An older person or someone living with dementia
Aged and Dementia Programs
At some stage in our lives, many of us will care for someone who is ageing, perhaps frail and who needs extra support. This may happen suddenly due to an event like a fall, or it may be gradual due to memory loss, changes in mobility or an illness.
Becoming a carer can be overwhelming and confusing. Understanding how services work can be time-consuming and complex. If you are still working, it can mean a lot of juggling. Naturally people worry about what it means for their own health and independence. We can help you to make sense of what you need.
Carer Support Workers Aged
We may connect you to a carer support worker for a short period of time. They can meet with you face-to-face and assist you by telephone. Every situation is different so much of their job is to listen and work out how best to assist you. Carer Support Workers can advise you of service and support options and connect you to ongoing care services; assist you with information, strategies and resources to manage the practical and emotional demands of caring; and help you plan for the future.
Carer Support Workers Dementia
Many people in our community are living with dementia. There are a wide range of resources and services to support people and their families along the way. We can help you understand the changes caused by dementia, minimise their impact and plan for the future. We will support you to navigate the system and find the best supports for you in your situation. Many carers find changes in personality and behaviour one of the most stressful aspects of dementia. Our Carer Support Workers can assist you to reduce difficulties and develop strategies to respond to these changes and improve the quality of your day-to-day life.
If your family has had a recent diagnosis of dementia, our Dementia Connections Program may assist you.
If you are of Aboriginal or Torres Strait Islander heritage, we have an Aboriginal Access and Support Program to provide assistance.
Regular breaks are important to ensure that you do not get to the stage of feeling completely overwhelmed or worn out.
Planning your respite might involve having a paid worker in to help one afternoon a week. The person you care for might attend a regular session at a day centre or go on an outing. It could be a booking for residential respite every few months, or regular overnight stays at a community respite house. It might mean having a family member or friend take over care regularly for a few hours on a weekend. These breaks are a way to help you restore your energy. We can help you to think about and plan for these breaks.
Carers of a person with dementia may also find this guide to getting the most out of Respite Care informative.

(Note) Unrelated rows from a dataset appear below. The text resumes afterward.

(* ===== verification/Chan.v ===== *)
(** Channels of [libthread/channel.c].

    Threads of any number of processes send, receive and wait for several
    operations at once ([alt]) on shared channels.  What a call does under
    [chanlock] is one step.  A thread that must wait enters its [Alt]s in the
    queues of the channels and calls [_threadrendezvous] on the address of its
    local variable [c]; whoever serves one of them stores the channel there,
    which commits both, and meets it in that rendezvous.  Between steps a
    thread is at a program point [pc].

    A pointer to an [Alt] is a thread and an index, valid while that thread is
    inside [alt]; [tag], the address of a thread's [c], is the thread.  The
    fields kept for the debugger ([t->chan], [t->alt]), the delay of notes
    ([_procsplhi]), the end of a killed thread and debugging output are left
    out. *)

From S2P Require Import Prelude Fcall Eff.

(** * Data *)

Inductive ChanOp := CHANEND | CHANSND | CHANRCV | CHANNOP | CHANNOBLK.

(** The [err] of an [Alt]: [nil], [errcl] or something else. *)
Inductive errp := Noerr | Errcl | Errother (p : Z).

(** The values of [alt]'s local [c]: [nil], a channel, [~0]. *)
Inductive tagv := Tnil | Tchan (c : Z) | Tdead.

#[export] Instance chanop_eq_dec : EqDecision ChanOp.
Proof. solve_decision. Defined.
#[export] Instance errp_eq_dec : EqDecision errp.
Proof. solve_decision. Defined.
#[export] Instance tagv_eq_dec : EqDecision tagv.
Proof. solve_decision. Defined.

Record Alt := MkAlt {
  ac : option Z;       (* channel *)
  av : option Z;       (* pointer to value *)
  aop : ChanOp;
  aerr : errp;
  atag : option Z;
  entryno : Z
}.

Notation aptr := (Z * nat)%type.

(** [s], [f], [n], [e] and [v] of the source; [nentry] is the length of
    [qentry]; [v] is the array of [s] elements. *)
Record Channel := MkChannel {
  ch_s : Z; ch_f : Z; ch_n : Z; ch_e : Z;
  freed : bool;
  qentry : list (option aptr);
  closed : Z;
  ch_v : list (list Z)
}.

(** A thread inside [alt]: its array and its variable [c]. *)
Record Frame := MkFrame { alts : list Alt; tagc : tagv }.

(** What happened, for the theorems: a channel was made; a thread sent a value,
    read from its memory before the copy; a thread received a value, read from
    its memory after the copy; a call of a thread performed an operation. *)
Inductive note :=
  | Made (c : Z)
  | Sent (t c : Z) (d : list Z)
  | Got (t c : Z) (d : list Z)
  | Did (t : Z) (op : ChanOp) (c : Z).

(** [blocks]: the values that threads send from and receive into, by address. *)
Record World := MkWorld {
  chans : gmap Z Channel;
  frames : gmap Z Frame;
  blocks : gmap Z (list Z);
  log : list note
}.
Lemma blocked_keep q op : (forall p, queued q p -> keeps p.1 /\ exists fr, w.(frames) !! p.1 = Some fr) ->
  blocked w' q op -> blocked w q op.
Proof.
  intros H (p & Hq & Hu & fr2 & a & Hfr2 & Ha & Ho). destruct (H p Hq) as [Hk [fr Hfr]].
  exists p. split; [done|]. split; [by apply unc_keep; eauto|].
  destruct Hk as [_ Hk]. destruct (Hk fr Hfr) as (fr' & Hfr' & Hal & _).
  rewrite Hfr' in Hfr2. injection Hfr2 as <-. rewrite Hal in Ha. by exists fr, a.
Qed.

Lemma chan_keep ch x x' :
  chan_inv w ps ch x -> chan_ok x' -> x'.(qentry) = x.(qentry) ->
  (blocked w x.(qentry) CHANRCV -> x'.(ch_n) = 0) -> (blocked w x.(qentry) CHANSND -> x'.(ch_n) = x'.(ch_s)) ->
  (forall p, queued x.(qentry) p -> keeps p.1) ->
  (x'.(closed) = 1 -> exists u z i, ps' !! u = Some z /\ closer z ch i) ->
  (x'.(closed) = 2 -> forall p, queued x.(qentry) p -> ~ unc w' p) ->
  chan_inv w' ps' ch x'.
Proof.
  intros [Hok Hqu Hr Hs Hb _ _] Hok' Hq Hr' Hs' Hk Hcl Hcd.
  assert (Hfr : forall p, queued x.(qentry) p -> exists fr, w.(frames) !! p.1 = Some fr)
    by (intros p Hp; destruct (Hqu p Hp) as (? & fr & ? & ? & ? & ? & _); eauto).
  assert (Hbl : forall op, blocked w' x'.(qentry) op -> blocked w x.(qentry) op)
    by (intros op; rewrite Hq; apply blocked_keep; intros p Hp; eauto).
  constructor; [done|..].
  - intros p Hp. rewrite Hq in Hp. destruct (Hqu p Hp) as (y & fr & a & Hy & Hw & Hf & He & Ht).
    destruct (Hk p Hp) as [K1 K2]. destruct (K1 y Hy Hw) as (y' & Hy' & Hw'). destruct (K2 fr Hf) as (fr' & Hf' & Hal & _).
    exists y', fr', a. rewrite Hal. done.
  - intros H. by apply Hr', Hbl.
  - intros H. by apply Hs', Hbl.
  - intros [H1 H2]. apply Hb. split; by apply Hbl.
  - done.
  - intros p H2 Hp. rewrite Hq in Hp. by apply Hcd.
Qed.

Commonwealth Home Support Program
Our Commonwealth Home Support Program aims to support carers and care relationships. We offer a range of respite services that provide supported activities for older people with care needs, and supports and resources for carers
Services may vary depending on where you live and the kind of assistance you require. Read more about the different options.
We host around 20-30 workshops a year. We can also recommend workshops from organisations such as Alzheimer's Australia and other community health organisations which may be helpful for you.
Some things you need to know as a carer don't come naturally, so our workshops cover a range of topics such as understanding services, learning new skills and techniques (particularly when someone's behaviour changes) and ways to look after your own health and wellbeing.
Have a look at our carer workshops for carers of older people. Some of them are dementia specific.
Maria and Peter's story
A little while ago Peter had a fall and was admitted to hospital. Physically he recovered well and they sent him home after a week. I noticed soon after though that he was getting stressed easily and had trouble reading the paper. He also got very upset if I had to go out; even if it was just up to the shops.